(* ===== verification/EvmImportedRun.v ===== *)
(** Compiled code and the interpreter, instruction by instruction and over
    sequences of instructions. *)

From stdpp Require Import gmap.
From S2P Require Import Prelude Intx Evmc GasStorageCost EvmInstance Frame HandlerUtil.
From S2P Require Import HandlersArith HandlersEnv HandlersCall Interpreter WellFormed Concrete HandlerSafety View.
From S2P Require Import AluSpecs MemorySpecs CallSpecs InstanceSpecs EvmImported EvmImportedSim EvmImportedOps EvmImportedEnv.
From S2P Require Import EvmImportedEnv.

#[local] Open Scope Z_scope.

Section Run.
Context {HS : Type} {I : Intx} {I5 : Intx512} {H : EvmcHost HS} {V : Evmc} {TO : Tolerance}.
Implicit Types (t : RtState HS) (s : hstate HS) (c : Context_ HS) (r : EVMFrame) (l : list Z).

(** A helper that returns a word, one that returns nothing. *)
Definition asOperand (m : RM HS Z) : RM HS (list Z) := x <- m ;; ret [x].
Definition quiet (m : RM HS unit) : RM HS (list Z) := m ;;; ret [].

(** What compiled code does for the instructions that it leaves to a function
    of the runtime, by their operands with the top one first, and the operands
    it leaves: the cases of [EVMByteCodeVisitor::decode] whose [handle]
    function emits a call whatever the operands.  The instructions compiled
    without a call (MUL, EXP, ADDRESS, CALLER, CALLVALUE, CALLDATASIZE,
    CODESIZE, RETURNDATASIZE, GAS and the operations on the stack and the
    memory), those with a call on one path only (DIV, MOD, ADDMOD), those that
    end or leave the frame, and those that move the program counter have no
    entry. *)
Definition jitAlu (op : evmc_opcode) (args : list Z) : option Z :=
  match op, args with
  | OP_SDIV, [a; b] => Some (jitSDiv a b)
  | OP_SMOD, [a; b] => Some (jitSMod a b)
  | OP_MULMOD, [a; b; n] => Some (jitMulMod a b n)
  | OP_CLZ, [a] => Some (jitClz a)
  | _, _ => None
  end.

Definition jitQuery (op : evmc_opcode) : option (RM HS Z) :=
  match op with
  | OP_ORIGIN => Some jitOrigin
  | OP_GASPRICE => Some jitGasPrice
  | OP_COINBASE => Some jitCoinBase
  | OP_TIMESTAMP => Some jitTimestamp
  | OP_NUMBER => Some jitNumber
  | OP_PREVRANDAO => Some jitPrevRandao
  | OP_GASLIMIT => Some jitGasLimit
  | OP_CHAINID => Some jitChainId
  | OP_SELFBALANCE => Some jitSelfBalance
  | OP_BASEFEE => Some jitBaseFee
  | OP_BLOBBASEFEE => Some jitBlobBaseFee
  | _ => None
  end.

Definition jitEffect (op : evmc_opcode) (args : list Z) : option (RM HS (list Z)) :=
  match op, args with
  | OP_KECCAK256, [o; n] => Some (asOperand (jitKeccak256 o n))
  | OP_BALANCE, [a] => Some (asOperand (jitBalance a))
  | OP_CALLDATALOAD, [o] => Some (asOperand (jitCallDataLoad o))
  | OP_CALLDATACOPY, [d; o; n] => Some (quiet (jitCallDataCopy d o n))
  | OP_CODECOPY, [d; o; n] => Some (quiet (jitCodeCopy d o n))
  | OP_EXTCODESIZE, [a] => Some (asOperand (jitExtCodeSize a))
  | OP_EXTCODECOPY, [a; d; o; n] => Some (quiet (jitExtCodeCopy a d o n))
  | OP_RETURNDATACOPY, [d; o; n] => Some (quiet (jitReturnDataCopy d o n))
  | OP_EXTCODEHASH, [a] => Some (asOperand (jitExtCodeHash a))
  | OP_BLOCKHASH, [b] => Some (asOperand (jitBlockHash b))
  | OP_BLOBHASH, [i] => Some (asOperand (jitBlobHash i))
  | OP_SLOAD, [k] => Some (asOperand (jitSLoad k))
  | OP_SSTORE, [k; v] => Some (quiet (jitSStore k v))
  | OP_TLOAD, [k] => Some (asOperand (jitTLoad k))
  | OP_TSTORE, [k; v] => Some (quiet (jitTStore k v))
  | OP_LOG0, [o; n] => Some (quiet (jitLog o n []))
  | OP_LOG1, [o; n; t1] => Some (quiet (jitLog o n [t1]))
  | OP_LOG2, [o; n; t1; t2] => Some (quiet (jitLog o n [t1; t2]))
  | OP_LOG3, [o; n; t1; t2; t3] => Some (quiet (jitLog o n [t1; t2; t3]))
  | OP_LOG4, [o; n; t1; t2; t3; t4] => Some (quiet (jitLog o n [t1; t2; t3; t4]))
  | _, _ => None
  end.

(** The logs, which compiled code refuses late in a static frame. *)
Definition is_log (op : evmc_opcode) : bool :=
  match op with OP_LOG0 | OP_LOG1 | OP_LOG2 | OP_LOG3 | OP_LOG4 => true | _ => false end.

Definition jitOperation (op : evmc_opcode) (args : list Z) : option (RM HS (list Z)) :=
  match jitAlu op args with
  | Some v => Some (ret [v])
  | None =>
      match jitEffect op args with
      | Some m => Some m
      | None => match args with [] => asOperand <$> jitQuery op | _ => None end
      end
  end.

(** How many operands an instruction takes. *)
Definition operand_count (op : evmc_opcode) : nat :=
  match op with
  | OP_MULMOD | OP_CALLDATACOPY | OP_CODECOPY | OP_RETURNDATACOPY | OP_LOG1 => 3
  | OP_EXTCODECOPY | OP_LOG2 => 4
  | OP_LOG3 => 5
  | OP_LOG4 => 6
  | OP_SDIV | OP_SMOD | OP_KECCAK256 | OP_SSTORE | OP_TSTORE | OP_LOG0 => 2
  | OP_CLZ | OP_BALANCE | OP_CALLDATALOAD | OP_EXTCODESIZE | OP_EXTCODEHASH | OP_BLOCKHASH | OP_BLOBHASH
  | OP_SLOAD | OP_TLOAD => 1
  | _ => 0
  end.

(** A sequence of instructions on an operand stack, compiled. *)
Fixpoint jitRun (ops : list evmc_opcode) (l : list Z) : RM HS (list Z) :=
  match ops with
  | [] => ret l
  | op :: ops' =>
      match jitOperation op (take (operand_count op) l) with
      | Some m => res <- m ;; jitRun ops' (res ++ drop (operand_count op) l)
      | None => undef
      end
  end.

(** The same, interpreted: a status other than success stops the sequence. *)
Fixpoint handlersRun (ops : list evmc_opcode) : HM HS unit :=
  match ops with
  | [] => ret tt
  | op :: ops' =>
      match chunk_handler op with
      | Some m =>
          call m ;;;
          st <- getCtx Status ;;
          if is_success st then handlersRun ops' else exit
      | None => undef
      end
  end.

(** How many operands it leaves. *)
Definition result_count (op : evmc_opcode) : nat :=
  match op with
  | OP_CALLDATACOPY | OP_CODECOPY | OP_EXTCODECOPY | OP_RETURNDATACOPY | OP_SSTORE | OP_TSTORE
  | OP_LOG0 | OP_LOG1 | OP_LOG2 | OP_LOG3 | OP_LOG4 => 0
  | _ => 1
  end.

(** The instructions have an entry, the operands suffice, and there is room
    for the results. *)
Fixpoint fits (ops : list evmc_opcode) (depth : nat) : bool :=
  match ops with
  | [] => true
  | op :: ops' =>
      let k := operand_count op in
      let d := (result_count op + (depth - k))%nat in
      match jitOperation op (replicate k 0) with
      | None => false
      | Some _ => (k <=? depth)%nat && (d <=? 1024)%nat && fits ops' d
      end
  end.

(** ** One instruction *)

Lemma agrees_asOperand m hm sync r l t s : agrees m hm one sync r l t s -> agrees (asOperand m) hm (fun x => x) sync r l t s.
Proof. unfold agrees, asOperand, bind. by destruct (m t). Qed.

Lemma agrees_quiet m hm sync r l t s :
  agrees m hm nothing sync r l t s -> agrees (quiet m) hm (fun x => x) sync r l t s.
Proof. unfold agrees, quiet, bind. by destruct (m t) as [[] ?| | |]. Qed.

Definition yields (n : nat) (m : RM HS (list Z)) : Prop := forall t res t', m t = Ret res t' -> length res = n.

Lemma yields_ret v : yields 1 (ret [v]).
Proof. by intros t res t' [= <- <-]. Qed.
Lemma yields_asOperand m : yields 1 (asOperand m).
Proof. intros t res t'. unfold asOperand, bind. destruct (m t); try done. by intros [= <- <-]. Qed.
Lemma yields_quiet m : yields 0 (quiet m).
Proof. intros t res t'. unfold quiet, bind. destruct (m t); try done. by intros [= <- <-]. Qed.

Lemma jitOperation_yields op args m : jitOperation op args = Some m -> yields (result_count op) m.
Proof.
  intros E. unfold jitOperation in E. destruct (jitAlu op args) eqn:Ea.
  { injection E as <-. destruct op; try done; apply yields_ret. }
  destruct (jitEffect op args) eqn:Ee.
  { injection E as <-. unfold jitEffect in Ee.
    destruct op; try discriminate Ee; repeat (destruct args as [|? args]; try discriminate Ee);
      injection Ee as <-; auto using yields_asOperand, yields_quiet. }
  destruct args; [|done]. destruct (jitQuery op) eqn:Eq; [|done]. injection E as <-.
  destruct op; try discriminate Eq; apply yields_asOperand.
Qed.
End Run.

Section RunCorrect.
Context {HS : Type} {I : Intx} {I5 : Intx512} {H : EvmcHost HS} {V : Evmc} {TO : Tolerance}.
Context {IL : IntxLaws I} {IL5 : Intx512Laws I5} {HL : HostLaws HS H} {TC : TxConstant HS H} {CB : CodeBound HS H} {VL : EvmcLaws V}.
Implicit Types (t : RtState HS) (s : hstate HS) (c : Context_ HS) (r : EVMFrame) (l : list Z).

Lemma jitAlu_helper op args v : jitAlu op args = Some v -> helperAlu op args = Some v.
Proof. unfold jitAlu, helperAlu. destruct op; try done; by destruct args as [|? [|? [|? [|? ?]]]]. Qed.

Lemma agrees_alu op M args v sync r c l t s :
  chunk_handler op = Some M -> jitAlu op args = Some v -> sim sync r c (args ++ l) t s ->
  agrees (ret [v]) M (fun x => x) sync r l t s.
Proof.
  intros HM Hv Hs. pose proof (sim_operands _ _ _ _ _ _ Hs) as [Hu _]%Forall_app.
  assert (op <> OP_EXP) as Hop by (by intros ->).
  destruct (alu_runs op M args v r l _ _ c s Hop HM (helperAlu_spec _ _ _ Hu (jitAlu_helper _ _ _ Hv))
    (si_view _ _ _ _ _ _ Hs)) as (s' & E & Hv').
  unfold agrees, ret, call. rewrite E. exists s', r, c. split_and!; [done| |done]. by eapply sim_view.
Qed.

Lemma agrees_effect op args m sync r c l t s :
  jitEffect op args = Some m -> sim sync r c (args ++ l) t s -> returned sync = true ->
  (is_static r = true -> is_log op = true -> static_late = true) ->
  exists M, chunk_handler op = Some M /\ agrees m M (fun x => x) sync r l t s.
Proof.
  intros E Hs Hret Hlate. unfold jitEffect in E.
  destruct op; try discriminate E; repeat (destruct args as [|? args]; try discriminate E);
    injection E as <-; (eexists; split; [reflexivity|]); cbn [app] in Hs;
    first [apply agrees_asOperand|apply agrees_quiet].
  - by eapply agrees_Keccak256.
  - by eapply agrees_Balance.
  - by eapply agrees_CallDataLoad.
  - by eapply agrees_CallDataCopy.
  - by eapply agrees_CodeCopy.
  - by eapply agrees_ExtCodeSize.
  - by eapply agrees_ExtCodeCopy.
  - by eapply agrees_ReturnDataCopy.
  - by eapply agrees_ExtCodeHash.
  - by eapply agrees_BlockHash.
  - by eapply agrees_BlobHash.
  - by eapply agrees_SLoad.
  - by eapply agrees_SStore.
  - by eapply agrees_TLoad.
  - by eapply agrees_TStore.
  - by apply (agrees_Log _ _ c _ _ []); [|simpl; lia|auto].
  - by apply (agrees_Log _ _ c _ _ [_]); [|simpl; lia|auto].
  - by apply (agrees_Log _ _ c _ _ [_; _]); [|simpl; lia|auto].
  - by apply (agrees_Log _ _ c _ _ [_; _; _]); [|simpl; lia|auto].
  - by apply (agrees_Log _ _ c _ _ [_; _; _; _]); [|simpl; lia|auto].
Qed.

Lemma agrees_jitQuery op m sync r c l t s :
  jitQuery op = Some m -> sim sync r c l t s -> returned sync = true -> (length l < 1024)%nat ->
  exists M, chunk_handler op = Some M /\ agrees (asOperand m) M (fun x => x) sync r l t s.
Proof.
  intros E Hs Hret Hl. pose proof (agrees_queries _ _ _ _ _ _ Hs Hret Hl) as Hq. unfold queries in Hq.
  repeat (apply Forall_cons_1 in Hq as [? Hq]). cbn [fst snd] in *.
  destruct op; try discriminate E; injection E as <-; (eexists; split; [reflexivity|]); by apply agrees_asOperand.
Qed.

(** The compiled code of an instruction agrees with its handler. *)
Lemma agrees_operation op args m sync r c l t s :
  jitOperation op args = Some m -> sim sync r c (args ++ l) t s -> returned sync = true ->
  (result_count op + length l <= 1024)%nat -> (is_static r = true -> is_log op = true -> static_late = true) ->
  exists M, chunk_handler op = Some M /\ agrees m M (fun x => x) sync r l t s.
Proof.
  intros E Hs Hret Hl Hlate. unfold jitOperation in E. destruct (jitAlu op args) as [v|] eqn:Ea.
  { injection E as <-. assert (is_Some (chunk_handler (HS := HS) op)) as [M HM] by (destruct op; try done; by eexists).
    exists M. split; [done|]. by eapply agrees_alu. }
  destruct (jitEffect op args) eqn:Ee; [injection E as <-; by eapply agrees_effect|].
  destruct args; [|done]. destruct (jitQuery op) eqn:Eq; [|done]. injection E as <-.
  eapply agrees_jitQuery; [exact Eq|exact Hs|done|]. destruct op; try discriminate Eq; simpl in Hl; lia.
Qed.

(** ** Sequences *)

(** Whether an instruction has an entry depends on the number of operands
    only. *)
Lemma jitOperation_some op (args args' : list Z) :
  length args = length args' -> is_Some (jitOperation (HS := HS) op args) -> is_Some (jitOperation (HS := HS) op args').
Proof.
  intros El [m E]. unfold jitOperation, jitAlu, jitEffect, jitQuery in *.
  destruct op;
    repeat (destruct args as [|? args]; destruct args' as [|? args']; try discriminate El; try discriminate E; try by eexists).
Qed.

Lemma error_status e : is_success (MapErrToStatus e) = false.
Proof. by destruct e. Qed.

Lemma trapped_status e snap t s : trapped e snap t s -> is_success (Status (cx s)) = false.
Proof. intros [[-> |(_ & -> & ->)] _ _ _]; [apply error_status|done]. Qed.

Lemma run_agrees ops sync r c l t s :
  sim sync r c l t s -> returned sync = true -> fits (HS := HS) ops (length l) = true ->
  (is_static r = true -> existsb is_log ops = true -> static_late = true) ->
  match jitRun ops l t with
  | Ret l' t' => exists s' r' c', handlersRun ops s = Ret tt s' /\ sim sync r' c' l' t' s' /\ same_frame r r'
  | Throw e t' => exists s', handlersRun ops s = Exit s' /\ trapped e (GasRefundSnapshot r) t' s'
  | _ => False
  end.
Proof.
  intros Hs Hret. revert r c l t s Hs. induction ops as [|op ops IH]; intros r c l t s Hs Hf Hlate.
  { exists s, r, c. done. }
  cbn [jitRun handlersRun fits existsb] in *. set (k := operand_count op) in *.
  destruct (jitOperation (HS := HS) op (replicate k 0)) as [m0|] eqn:E0; [|done].
  rewrite !andb_true_iff, !Nat.leb_le in Hf. destruct Hf as [[Hk Hd] Hf].
  destruct (jitOperation_some op (replicate k 0) (take k l)) as [m E];
    [rewrite length_replicate, length_take; lia|by eexists|].
  rewrite E. rewrite <- (take_drop k l) in Hs.
  destruct (agrees_operation op (take k l) m sync r c (drop k l) t s E Hs Hret) as (M & EM & Ha);
    [rewrite length_drop; lia|intros ? Hlog; apply Hlate; [done|by rewrite Hlog]|]. rewrite EM. unfold agrees in Ha.
  pose proof (jitOperation_yields op (take k l) m E t) as Hy. unfold bind at 1.
  destruct (m t) as [res t'| |e t'|]; try done.
  - destruct Ha as (s' & r' & c' & Ec & Hs' & Hr). specialize (Hy res t' eq_refl).
    assert (handlersRun (op :: ops) s = handlersRun ops s') as Eh.
    { cbn [handlersRun]. rewrite EM. unfold bind. rewrite Ec. unfold getCtx, gets.
      rewrite (v_cx _ _ _ _ _ _ (si_view _ _ _ _ _ _ Hs')). by destruct Hs' as [_ []]; rewrite ma_status. }
    cbn [handlersRun] in Eh. rewrite EM in Eh. rewrite Eh.
    assert (fits (HS := HS) ops (length (res ++ drop k l)) = true) as Hf'
      by (by rewrite length_app, length_drop, Hy).
    destruct Hr as [Em Esn].
    assert (is_static r' = true -> existsb is_log ops = true -> static_late = true) as Hlate'.
    { unfold is_static. rewrite Em. intros ? El. apply Hlate; [done|by rewrite El, orb_true_r]. }
    specialize (IH _ _ _ _ _ Hs' Hf' Hlate'). rewrite Esn in IH.
    destruct (jitRun ops (res ++ drop k l) t') as [l2 t2| |e t2|]; try done.
    destruct IH as (s2 & r2 & c2 & E2 & Hs2 & [Em2 Esn2]). exists s2, r2, c2. split_and!; [done|done|].
    split; congruence.
  - destruct Ha as (s' & Ec & Htr). exists s'. split; [|done].
    unfold bind. rewrite Ec. unfold getCtx, gets. by rewrite (trapped_status _ _ _ _ Htr).
Qed.
End RunCorrect.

● ● ● ● ●

== ASSIGNMENT ==
Please give again the lines above between the line holding "cbn [handlersRun] in" and the line holding "destruct (jitRun ops", inclusive, exactly as they are and with nothing added.

== RESPONSE ==
    cbn [handlersRun] in Eh. rewrite EM in Eh. rewrite Eh.
    assert (fits (HS := HS) ops (length (res ++ drop k l)) = true) as Hf'
      by (by rewrite length_app, length_drop, Hy).
    destruct Hr as [Em Esn].
    assert (is_static r' = true -> existsb is_log ops = true -> static_late = true) as Hlate'.
    { unfold is_static. rewrite Em. intros ? El. apply Hlate; [done|by rewrite El, orb_true_r]. }
    specialize (IH _ _ _ _ _ Hs' Hf' Hlate'). rewrite Esn in IH.
    destruct (jitRun ops (res ++ drop k l) t') as [l2 t2| |e t2|]; try done.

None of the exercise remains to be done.